Saved data entries:
....
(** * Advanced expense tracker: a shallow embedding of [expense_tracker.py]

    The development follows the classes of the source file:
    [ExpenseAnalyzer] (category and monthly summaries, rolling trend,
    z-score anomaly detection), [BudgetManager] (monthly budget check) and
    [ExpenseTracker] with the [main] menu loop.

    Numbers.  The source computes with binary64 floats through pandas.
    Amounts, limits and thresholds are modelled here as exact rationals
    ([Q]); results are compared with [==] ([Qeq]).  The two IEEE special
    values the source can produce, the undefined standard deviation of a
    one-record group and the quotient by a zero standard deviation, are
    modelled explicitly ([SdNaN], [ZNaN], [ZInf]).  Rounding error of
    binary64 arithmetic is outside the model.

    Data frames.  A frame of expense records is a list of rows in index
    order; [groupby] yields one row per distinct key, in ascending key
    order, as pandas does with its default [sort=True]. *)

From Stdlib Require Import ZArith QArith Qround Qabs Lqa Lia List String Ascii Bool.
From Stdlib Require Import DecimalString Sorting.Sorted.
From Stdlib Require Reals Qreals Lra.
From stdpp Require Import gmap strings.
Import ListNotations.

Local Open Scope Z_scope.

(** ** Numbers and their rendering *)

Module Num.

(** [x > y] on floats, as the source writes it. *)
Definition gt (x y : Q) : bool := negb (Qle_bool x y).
....
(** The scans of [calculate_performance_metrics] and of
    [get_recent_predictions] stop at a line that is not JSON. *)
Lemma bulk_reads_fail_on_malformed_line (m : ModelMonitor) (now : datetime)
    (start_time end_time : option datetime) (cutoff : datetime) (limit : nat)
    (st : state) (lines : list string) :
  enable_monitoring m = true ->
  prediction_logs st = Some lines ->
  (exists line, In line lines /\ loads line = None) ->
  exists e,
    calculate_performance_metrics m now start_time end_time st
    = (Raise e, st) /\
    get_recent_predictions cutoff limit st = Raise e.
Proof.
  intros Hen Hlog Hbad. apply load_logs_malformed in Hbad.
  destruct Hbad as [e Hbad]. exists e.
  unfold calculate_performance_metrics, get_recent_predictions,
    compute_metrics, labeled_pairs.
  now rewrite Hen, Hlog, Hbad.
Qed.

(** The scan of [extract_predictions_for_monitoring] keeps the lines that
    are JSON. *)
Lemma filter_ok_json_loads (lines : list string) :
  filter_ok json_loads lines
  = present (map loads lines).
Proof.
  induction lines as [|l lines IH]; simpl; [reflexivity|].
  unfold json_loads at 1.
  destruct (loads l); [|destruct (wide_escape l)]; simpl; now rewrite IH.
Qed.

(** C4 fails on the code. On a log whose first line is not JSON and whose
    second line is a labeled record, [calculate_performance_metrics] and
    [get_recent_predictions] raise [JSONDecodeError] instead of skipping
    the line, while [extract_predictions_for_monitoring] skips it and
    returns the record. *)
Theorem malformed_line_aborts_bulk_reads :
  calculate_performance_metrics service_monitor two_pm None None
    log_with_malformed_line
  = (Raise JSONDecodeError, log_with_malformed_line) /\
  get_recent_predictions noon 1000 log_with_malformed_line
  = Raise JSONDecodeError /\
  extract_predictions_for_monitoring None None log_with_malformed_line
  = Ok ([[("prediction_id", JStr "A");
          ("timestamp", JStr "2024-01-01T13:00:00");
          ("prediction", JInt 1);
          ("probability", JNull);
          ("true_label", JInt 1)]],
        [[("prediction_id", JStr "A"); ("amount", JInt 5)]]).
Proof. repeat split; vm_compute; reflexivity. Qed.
....
Find the lines above that hold "Stdlib", then copy each of them.

From Stdlib Require Import ZArith QArith Qround Qabs Lqa Lia List String Ascii Bool.
From Stdlib Require Import DecimalString Sorting.Sorted.
From Stdlib Require Reals Qreals Lra.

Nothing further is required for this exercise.